▶ **Your objective**
Give the number of lines in the listing that contain "errOldPacket", with no other words.
+++ Information shown +++
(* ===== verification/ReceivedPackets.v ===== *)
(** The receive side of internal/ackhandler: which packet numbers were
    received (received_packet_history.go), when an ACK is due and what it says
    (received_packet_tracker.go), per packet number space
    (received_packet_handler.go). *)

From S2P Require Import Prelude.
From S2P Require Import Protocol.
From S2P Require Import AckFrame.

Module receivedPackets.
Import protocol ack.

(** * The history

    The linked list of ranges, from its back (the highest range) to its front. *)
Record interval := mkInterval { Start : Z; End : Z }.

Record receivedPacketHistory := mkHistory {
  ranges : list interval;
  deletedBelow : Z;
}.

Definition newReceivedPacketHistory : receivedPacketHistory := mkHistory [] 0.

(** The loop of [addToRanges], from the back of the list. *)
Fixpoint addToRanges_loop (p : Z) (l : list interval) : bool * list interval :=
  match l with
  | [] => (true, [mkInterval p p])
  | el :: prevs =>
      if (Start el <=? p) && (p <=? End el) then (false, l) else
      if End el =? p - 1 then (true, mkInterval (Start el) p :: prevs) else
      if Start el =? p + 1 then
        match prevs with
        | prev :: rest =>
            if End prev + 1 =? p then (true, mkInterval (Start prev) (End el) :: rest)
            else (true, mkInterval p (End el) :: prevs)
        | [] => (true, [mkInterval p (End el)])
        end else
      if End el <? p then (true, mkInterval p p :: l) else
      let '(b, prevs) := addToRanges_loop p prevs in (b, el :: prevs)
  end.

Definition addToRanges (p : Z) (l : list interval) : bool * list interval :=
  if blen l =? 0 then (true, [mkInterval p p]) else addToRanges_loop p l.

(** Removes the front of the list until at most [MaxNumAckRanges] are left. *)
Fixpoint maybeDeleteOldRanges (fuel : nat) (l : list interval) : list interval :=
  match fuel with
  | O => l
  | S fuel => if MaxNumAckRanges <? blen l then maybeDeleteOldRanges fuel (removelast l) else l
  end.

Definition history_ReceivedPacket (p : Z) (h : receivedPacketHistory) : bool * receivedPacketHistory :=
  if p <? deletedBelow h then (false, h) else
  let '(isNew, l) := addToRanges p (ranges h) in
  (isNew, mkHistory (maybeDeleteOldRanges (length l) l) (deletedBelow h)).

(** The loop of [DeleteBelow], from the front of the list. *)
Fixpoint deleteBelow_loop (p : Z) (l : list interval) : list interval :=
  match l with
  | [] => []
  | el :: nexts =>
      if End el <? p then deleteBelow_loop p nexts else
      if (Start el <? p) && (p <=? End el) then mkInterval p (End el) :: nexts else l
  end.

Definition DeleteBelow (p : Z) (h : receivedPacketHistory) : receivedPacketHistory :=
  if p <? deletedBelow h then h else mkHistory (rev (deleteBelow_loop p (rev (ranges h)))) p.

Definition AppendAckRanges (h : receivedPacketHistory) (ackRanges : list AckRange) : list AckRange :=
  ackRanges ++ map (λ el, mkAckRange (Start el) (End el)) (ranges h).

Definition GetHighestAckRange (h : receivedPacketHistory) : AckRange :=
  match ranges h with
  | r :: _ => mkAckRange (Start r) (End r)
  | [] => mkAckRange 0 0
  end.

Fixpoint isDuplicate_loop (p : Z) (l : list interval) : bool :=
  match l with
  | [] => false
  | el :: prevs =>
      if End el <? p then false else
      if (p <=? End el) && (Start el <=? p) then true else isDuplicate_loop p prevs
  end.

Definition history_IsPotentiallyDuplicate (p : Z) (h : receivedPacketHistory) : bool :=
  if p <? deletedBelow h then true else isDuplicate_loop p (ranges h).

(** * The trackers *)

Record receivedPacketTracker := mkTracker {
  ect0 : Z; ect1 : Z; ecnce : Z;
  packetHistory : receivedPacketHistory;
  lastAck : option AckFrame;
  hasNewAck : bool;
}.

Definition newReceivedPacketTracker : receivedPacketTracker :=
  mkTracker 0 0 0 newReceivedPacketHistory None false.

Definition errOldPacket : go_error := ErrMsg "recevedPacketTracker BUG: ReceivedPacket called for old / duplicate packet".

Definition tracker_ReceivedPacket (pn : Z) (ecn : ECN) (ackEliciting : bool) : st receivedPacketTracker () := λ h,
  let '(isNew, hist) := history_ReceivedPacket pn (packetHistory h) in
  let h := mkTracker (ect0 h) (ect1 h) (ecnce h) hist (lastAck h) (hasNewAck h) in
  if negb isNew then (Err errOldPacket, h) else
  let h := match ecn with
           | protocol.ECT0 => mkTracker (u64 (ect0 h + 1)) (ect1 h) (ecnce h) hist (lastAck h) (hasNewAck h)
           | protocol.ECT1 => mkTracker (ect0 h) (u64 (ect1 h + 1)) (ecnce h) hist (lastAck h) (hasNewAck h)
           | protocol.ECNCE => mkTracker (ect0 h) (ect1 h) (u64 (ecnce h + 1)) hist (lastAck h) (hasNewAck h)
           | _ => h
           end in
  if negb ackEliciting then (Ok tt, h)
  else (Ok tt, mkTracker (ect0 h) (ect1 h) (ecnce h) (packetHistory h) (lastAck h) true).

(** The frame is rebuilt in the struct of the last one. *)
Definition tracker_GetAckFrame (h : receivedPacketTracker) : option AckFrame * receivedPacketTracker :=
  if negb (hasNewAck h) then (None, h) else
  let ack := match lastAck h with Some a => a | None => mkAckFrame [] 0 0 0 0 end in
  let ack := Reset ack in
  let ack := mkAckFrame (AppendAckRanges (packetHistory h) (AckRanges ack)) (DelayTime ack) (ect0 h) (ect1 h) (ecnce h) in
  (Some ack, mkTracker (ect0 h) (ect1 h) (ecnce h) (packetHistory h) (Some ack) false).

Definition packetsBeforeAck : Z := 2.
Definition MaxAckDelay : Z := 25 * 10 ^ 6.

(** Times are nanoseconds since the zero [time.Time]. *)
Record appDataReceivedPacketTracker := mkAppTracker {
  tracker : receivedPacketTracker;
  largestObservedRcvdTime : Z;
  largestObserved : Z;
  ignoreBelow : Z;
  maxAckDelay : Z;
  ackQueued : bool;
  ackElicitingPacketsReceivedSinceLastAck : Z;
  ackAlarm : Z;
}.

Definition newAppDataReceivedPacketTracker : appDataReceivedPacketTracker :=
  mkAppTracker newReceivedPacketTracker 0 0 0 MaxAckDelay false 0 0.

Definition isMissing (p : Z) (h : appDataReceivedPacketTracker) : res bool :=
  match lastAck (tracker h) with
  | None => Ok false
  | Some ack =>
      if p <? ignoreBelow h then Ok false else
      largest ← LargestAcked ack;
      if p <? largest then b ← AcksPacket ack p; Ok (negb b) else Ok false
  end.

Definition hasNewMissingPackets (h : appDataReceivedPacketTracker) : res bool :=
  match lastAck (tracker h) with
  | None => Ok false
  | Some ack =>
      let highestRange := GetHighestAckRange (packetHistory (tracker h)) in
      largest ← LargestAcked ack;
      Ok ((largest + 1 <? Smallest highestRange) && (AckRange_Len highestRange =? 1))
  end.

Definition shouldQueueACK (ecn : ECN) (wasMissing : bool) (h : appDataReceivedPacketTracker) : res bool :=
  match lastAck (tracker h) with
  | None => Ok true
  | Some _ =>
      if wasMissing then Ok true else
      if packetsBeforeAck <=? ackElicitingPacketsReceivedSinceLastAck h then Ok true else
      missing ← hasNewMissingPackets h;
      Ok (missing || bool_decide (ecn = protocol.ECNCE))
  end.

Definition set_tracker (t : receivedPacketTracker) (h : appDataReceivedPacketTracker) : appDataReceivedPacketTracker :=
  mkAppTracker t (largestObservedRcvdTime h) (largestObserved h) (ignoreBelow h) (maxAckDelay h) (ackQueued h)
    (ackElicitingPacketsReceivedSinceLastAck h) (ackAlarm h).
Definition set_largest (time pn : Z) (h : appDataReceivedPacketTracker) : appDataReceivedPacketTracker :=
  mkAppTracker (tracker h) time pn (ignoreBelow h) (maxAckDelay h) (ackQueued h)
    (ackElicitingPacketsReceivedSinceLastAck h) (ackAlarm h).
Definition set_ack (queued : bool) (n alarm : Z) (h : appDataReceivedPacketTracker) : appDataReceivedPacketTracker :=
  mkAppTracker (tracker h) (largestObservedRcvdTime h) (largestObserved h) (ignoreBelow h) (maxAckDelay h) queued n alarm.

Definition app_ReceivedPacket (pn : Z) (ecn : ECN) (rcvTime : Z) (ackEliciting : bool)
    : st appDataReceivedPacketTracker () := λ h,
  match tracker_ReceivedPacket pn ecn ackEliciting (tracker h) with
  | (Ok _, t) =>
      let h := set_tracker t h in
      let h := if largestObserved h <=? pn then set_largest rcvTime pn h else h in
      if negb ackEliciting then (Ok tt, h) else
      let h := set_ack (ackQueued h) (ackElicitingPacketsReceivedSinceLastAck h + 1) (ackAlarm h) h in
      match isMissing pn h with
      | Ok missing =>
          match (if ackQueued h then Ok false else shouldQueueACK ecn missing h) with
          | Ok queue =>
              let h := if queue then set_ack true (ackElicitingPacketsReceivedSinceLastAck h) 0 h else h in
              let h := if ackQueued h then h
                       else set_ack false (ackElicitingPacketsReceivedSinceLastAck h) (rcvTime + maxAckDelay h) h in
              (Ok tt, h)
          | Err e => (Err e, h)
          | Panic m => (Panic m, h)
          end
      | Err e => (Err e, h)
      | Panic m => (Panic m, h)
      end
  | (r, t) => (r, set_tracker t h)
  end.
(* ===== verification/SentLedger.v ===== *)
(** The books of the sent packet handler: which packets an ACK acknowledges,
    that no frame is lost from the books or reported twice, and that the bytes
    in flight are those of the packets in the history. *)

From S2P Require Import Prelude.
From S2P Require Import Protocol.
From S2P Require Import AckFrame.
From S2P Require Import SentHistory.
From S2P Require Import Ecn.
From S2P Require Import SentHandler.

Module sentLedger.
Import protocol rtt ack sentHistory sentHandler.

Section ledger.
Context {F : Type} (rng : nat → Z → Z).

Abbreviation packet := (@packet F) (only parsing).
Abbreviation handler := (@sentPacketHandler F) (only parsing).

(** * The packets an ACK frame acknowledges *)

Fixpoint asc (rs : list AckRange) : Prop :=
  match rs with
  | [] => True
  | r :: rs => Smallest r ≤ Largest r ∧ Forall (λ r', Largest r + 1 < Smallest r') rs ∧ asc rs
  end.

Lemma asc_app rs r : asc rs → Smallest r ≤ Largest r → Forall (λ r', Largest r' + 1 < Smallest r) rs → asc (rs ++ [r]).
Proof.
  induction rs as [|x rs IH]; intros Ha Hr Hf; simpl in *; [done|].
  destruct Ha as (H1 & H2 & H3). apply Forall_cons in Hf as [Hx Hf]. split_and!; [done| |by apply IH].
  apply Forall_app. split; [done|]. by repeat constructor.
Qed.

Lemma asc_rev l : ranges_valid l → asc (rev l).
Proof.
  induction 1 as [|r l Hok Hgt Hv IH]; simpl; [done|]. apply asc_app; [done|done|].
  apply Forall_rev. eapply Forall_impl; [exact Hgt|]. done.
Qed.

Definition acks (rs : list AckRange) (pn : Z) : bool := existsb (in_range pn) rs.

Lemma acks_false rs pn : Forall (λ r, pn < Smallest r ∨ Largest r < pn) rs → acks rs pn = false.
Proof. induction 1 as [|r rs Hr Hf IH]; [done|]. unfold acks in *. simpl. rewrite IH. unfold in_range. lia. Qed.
+++
▶ **Exercise solution**
2